What needs to be done
Nothing but the lines below between the line holding "(neighbors : gmap blk (list blk)) (st" and the line holding "obind (iterate fuel", inclusive, should appear in the answer, each set down exactly.

Stored items:
====

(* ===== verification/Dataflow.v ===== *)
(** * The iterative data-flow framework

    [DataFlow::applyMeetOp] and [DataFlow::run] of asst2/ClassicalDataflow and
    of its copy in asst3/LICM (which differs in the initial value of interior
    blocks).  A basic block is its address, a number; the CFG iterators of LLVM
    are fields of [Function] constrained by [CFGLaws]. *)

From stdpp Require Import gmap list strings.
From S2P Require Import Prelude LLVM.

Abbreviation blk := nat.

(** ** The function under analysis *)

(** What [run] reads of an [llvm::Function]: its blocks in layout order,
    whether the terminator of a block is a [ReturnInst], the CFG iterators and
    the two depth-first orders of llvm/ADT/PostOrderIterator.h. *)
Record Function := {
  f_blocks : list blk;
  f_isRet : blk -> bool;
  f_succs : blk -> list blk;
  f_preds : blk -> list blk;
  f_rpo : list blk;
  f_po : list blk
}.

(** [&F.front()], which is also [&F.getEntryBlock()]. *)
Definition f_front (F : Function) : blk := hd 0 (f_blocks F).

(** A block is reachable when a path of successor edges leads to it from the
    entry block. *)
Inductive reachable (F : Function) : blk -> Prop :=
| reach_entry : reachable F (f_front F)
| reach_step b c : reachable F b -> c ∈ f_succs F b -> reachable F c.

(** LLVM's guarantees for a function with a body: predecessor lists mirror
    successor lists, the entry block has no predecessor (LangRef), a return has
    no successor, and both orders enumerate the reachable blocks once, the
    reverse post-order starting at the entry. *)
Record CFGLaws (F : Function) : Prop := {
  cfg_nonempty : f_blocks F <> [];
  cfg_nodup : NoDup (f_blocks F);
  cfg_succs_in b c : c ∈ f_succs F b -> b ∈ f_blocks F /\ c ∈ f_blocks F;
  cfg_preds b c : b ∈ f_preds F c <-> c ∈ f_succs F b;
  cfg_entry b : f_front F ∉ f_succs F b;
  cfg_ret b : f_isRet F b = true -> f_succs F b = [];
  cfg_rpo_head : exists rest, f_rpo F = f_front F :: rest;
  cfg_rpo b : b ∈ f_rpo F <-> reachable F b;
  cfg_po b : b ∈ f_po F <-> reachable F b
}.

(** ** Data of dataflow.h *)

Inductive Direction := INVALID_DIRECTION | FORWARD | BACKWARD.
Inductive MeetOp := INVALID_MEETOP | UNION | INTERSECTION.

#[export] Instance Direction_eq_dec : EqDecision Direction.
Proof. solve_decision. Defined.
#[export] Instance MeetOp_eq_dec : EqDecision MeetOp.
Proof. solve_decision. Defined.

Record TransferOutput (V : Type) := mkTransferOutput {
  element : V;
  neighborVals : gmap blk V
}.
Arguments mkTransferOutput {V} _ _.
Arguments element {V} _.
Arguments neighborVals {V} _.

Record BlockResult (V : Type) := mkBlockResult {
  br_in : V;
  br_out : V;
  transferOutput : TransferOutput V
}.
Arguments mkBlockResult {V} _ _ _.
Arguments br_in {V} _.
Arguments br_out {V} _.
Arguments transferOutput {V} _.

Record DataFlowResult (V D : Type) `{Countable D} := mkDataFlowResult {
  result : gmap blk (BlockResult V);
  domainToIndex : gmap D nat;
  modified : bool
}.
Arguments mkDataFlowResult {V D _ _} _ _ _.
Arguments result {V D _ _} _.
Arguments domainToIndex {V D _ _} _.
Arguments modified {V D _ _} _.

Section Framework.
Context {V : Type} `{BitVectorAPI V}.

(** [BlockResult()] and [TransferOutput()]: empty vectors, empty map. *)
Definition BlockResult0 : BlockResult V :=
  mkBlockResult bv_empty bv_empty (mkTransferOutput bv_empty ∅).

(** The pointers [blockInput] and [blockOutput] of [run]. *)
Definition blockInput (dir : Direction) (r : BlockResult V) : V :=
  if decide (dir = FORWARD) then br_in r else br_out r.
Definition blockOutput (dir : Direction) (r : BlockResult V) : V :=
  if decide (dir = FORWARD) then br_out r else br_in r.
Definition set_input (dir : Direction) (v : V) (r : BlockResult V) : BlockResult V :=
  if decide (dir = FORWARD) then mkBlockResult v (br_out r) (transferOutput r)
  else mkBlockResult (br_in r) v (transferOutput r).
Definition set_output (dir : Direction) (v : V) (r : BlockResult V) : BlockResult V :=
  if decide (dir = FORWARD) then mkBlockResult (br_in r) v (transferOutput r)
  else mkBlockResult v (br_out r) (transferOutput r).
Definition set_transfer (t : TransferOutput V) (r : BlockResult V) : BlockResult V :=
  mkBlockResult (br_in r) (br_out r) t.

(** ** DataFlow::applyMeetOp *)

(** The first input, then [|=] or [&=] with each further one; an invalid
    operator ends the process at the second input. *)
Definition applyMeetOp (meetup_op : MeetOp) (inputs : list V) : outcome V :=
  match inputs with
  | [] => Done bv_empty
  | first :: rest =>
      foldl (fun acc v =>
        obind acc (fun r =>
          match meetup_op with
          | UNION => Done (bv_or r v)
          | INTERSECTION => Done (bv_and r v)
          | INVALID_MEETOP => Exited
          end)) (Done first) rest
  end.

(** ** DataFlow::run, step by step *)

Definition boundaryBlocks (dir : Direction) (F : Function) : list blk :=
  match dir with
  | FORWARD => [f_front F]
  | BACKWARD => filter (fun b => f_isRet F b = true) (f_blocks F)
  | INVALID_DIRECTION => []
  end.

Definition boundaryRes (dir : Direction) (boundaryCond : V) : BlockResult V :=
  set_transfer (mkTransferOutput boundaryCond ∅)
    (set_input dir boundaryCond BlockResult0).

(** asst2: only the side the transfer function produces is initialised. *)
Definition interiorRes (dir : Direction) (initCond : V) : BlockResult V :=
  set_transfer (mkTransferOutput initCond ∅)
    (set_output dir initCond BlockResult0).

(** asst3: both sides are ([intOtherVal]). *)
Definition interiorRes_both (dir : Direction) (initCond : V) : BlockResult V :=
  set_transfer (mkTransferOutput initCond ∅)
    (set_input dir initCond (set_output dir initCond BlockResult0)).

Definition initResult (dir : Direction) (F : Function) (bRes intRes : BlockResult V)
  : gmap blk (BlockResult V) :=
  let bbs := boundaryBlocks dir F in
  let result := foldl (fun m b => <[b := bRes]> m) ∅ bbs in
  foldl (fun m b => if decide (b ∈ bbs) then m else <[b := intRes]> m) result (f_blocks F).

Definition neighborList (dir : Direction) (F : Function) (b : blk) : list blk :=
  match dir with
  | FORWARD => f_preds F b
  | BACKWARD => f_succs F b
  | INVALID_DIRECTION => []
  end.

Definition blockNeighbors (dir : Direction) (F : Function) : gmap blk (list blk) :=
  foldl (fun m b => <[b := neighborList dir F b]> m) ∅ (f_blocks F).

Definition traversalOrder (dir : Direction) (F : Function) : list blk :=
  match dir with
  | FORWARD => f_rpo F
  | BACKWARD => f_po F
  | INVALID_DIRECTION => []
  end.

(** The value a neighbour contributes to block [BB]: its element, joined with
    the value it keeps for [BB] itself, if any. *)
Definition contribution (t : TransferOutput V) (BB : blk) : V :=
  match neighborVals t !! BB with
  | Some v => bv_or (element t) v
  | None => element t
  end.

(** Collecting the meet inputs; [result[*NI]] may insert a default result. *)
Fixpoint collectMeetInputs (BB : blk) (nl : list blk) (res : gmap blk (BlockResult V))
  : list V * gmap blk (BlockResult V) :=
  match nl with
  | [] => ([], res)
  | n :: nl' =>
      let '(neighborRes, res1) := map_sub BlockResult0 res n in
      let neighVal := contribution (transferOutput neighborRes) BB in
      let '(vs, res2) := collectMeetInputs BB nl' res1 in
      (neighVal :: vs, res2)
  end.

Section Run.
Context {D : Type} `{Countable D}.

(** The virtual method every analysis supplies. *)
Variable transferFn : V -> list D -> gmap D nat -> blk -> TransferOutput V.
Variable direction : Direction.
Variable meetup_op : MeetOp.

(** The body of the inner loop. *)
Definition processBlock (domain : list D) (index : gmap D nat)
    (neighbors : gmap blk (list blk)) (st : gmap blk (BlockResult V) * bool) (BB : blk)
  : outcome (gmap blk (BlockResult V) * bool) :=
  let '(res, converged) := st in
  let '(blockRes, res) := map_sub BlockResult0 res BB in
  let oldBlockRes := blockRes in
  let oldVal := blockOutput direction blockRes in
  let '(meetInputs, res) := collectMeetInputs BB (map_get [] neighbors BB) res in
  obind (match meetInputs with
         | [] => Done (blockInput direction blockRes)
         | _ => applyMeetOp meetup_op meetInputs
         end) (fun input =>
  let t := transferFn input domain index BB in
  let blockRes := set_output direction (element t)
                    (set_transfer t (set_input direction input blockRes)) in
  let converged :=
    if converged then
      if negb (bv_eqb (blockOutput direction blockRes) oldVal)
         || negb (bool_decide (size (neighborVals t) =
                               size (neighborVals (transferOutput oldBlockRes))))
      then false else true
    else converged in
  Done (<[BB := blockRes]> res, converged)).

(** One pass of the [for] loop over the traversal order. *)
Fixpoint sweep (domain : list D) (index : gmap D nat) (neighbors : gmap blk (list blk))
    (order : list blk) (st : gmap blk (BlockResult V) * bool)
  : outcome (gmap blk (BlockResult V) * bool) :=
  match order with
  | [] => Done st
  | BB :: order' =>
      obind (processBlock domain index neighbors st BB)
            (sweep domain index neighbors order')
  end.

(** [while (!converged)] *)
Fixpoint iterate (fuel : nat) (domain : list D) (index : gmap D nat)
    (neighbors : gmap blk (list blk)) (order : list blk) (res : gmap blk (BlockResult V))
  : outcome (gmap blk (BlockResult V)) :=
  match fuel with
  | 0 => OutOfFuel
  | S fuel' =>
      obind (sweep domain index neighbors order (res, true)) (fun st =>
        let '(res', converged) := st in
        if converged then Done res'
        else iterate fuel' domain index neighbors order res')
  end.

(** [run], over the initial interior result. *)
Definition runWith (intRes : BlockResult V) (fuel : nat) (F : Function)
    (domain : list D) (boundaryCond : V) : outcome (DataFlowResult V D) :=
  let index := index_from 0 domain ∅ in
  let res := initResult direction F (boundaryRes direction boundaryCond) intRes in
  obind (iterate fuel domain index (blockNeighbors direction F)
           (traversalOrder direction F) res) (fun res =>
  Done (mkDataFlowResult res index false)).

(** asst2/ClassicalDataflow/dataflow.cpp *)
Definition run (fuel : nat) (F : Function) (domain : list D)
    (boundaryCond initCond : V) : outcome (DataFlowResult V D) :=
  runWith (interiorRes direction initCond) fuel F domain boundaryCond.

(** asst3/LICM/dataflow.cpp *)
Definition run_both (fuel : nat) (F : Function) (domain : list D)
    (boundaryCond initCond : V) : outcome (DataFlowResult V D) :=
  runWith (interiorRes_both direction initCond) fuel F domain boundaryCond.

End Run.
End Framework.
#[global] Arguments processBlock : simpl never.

====

Answer to the exercise
    (neighbors : gmap blk (list blk)) (st : gmap blk (BlockResult V) * bool) (BB : blk)
  : outcome (gmap blk (BlockResult V) * bool) :=
  let '(res, converged) := st in
  let '(blockRes, res) := map_sub BlockResult0 res BB in
  let oldBlockRes := blockRes in
  let oldVal := blockOutput direction blockRes in
  let '(meetInputs, res) := collectMeetInputs BB (map_get [] neighbors BB) res in
  obind (match meetInputs with
         | [] => Done (blockInput direction blockRes)
         | _ => applyMeetOp meetup_op meetInputs
         end) (fun input =>
  let t := transferFn input domain index BB in
  let blockRes := set_output direction (element t)
                    (set_transfer t (set_input direction input blockRes)) in
  let converged :=
    if converged then
      if negb (bv_eqb (blockOutput direction blockRes) oldVal)
         || negb (bool_decide (size (neighborVals t) =
                               size (neighborVals (transferOutput oldBlockRes))))
      then false else true
    else converged in
  Done (<[BB := blockRes]> res, converged)).

(** One pass of the [for] loop over the traversal order. *)
Fixpoint sweep (domain : list D) (index : gmap D nat) (neighbors : gmap blk (list blk))
    (order : list blk) (st : gmap blk (BlockResult V) * bool)
  : outcome (gmap blk (BlockResult V) * bool) :=
  match order with
  | [] => Done st
  | BB :: order' =>
      obind (processBlock domain index neighbors st BB)
            (sweep domain index neighbors order')
  end.

(** [while (!converged)] *)
Fixpoint iterate (fuel : nat) (domain : list D) (index : gmap D nat)
    (neighbors : gmap blk (list blk)) (order : list blk) (res : gmap blk (BlockResult V))
  : outcome (gmap blk (BlockResult V)) :=
  match fuel with
  | 0 => OutOfFuel
  | S fuel' =>
      obind (sweep domain index neighbors order (res, true)) (fun st =>
        let '(res', converged) := st in
        if converged then Done res'
        else iterate fuel' domain index neighbors order res')
  end.

(** [run], over the initial interior result. *)
Definition runWith (intRes : BlockResult V) (fuel : nat) (F : Function)
    (domain : list D) (boundaryCond : V) : outcome (DataFlowResult V D) :=
  let index := index_from 0 domain ∅ in
  let res := initResult direction F (boundaryRes direction boundaryCond) intRes in
  obind (iterate fuel domain index (blockNeighbors direction F)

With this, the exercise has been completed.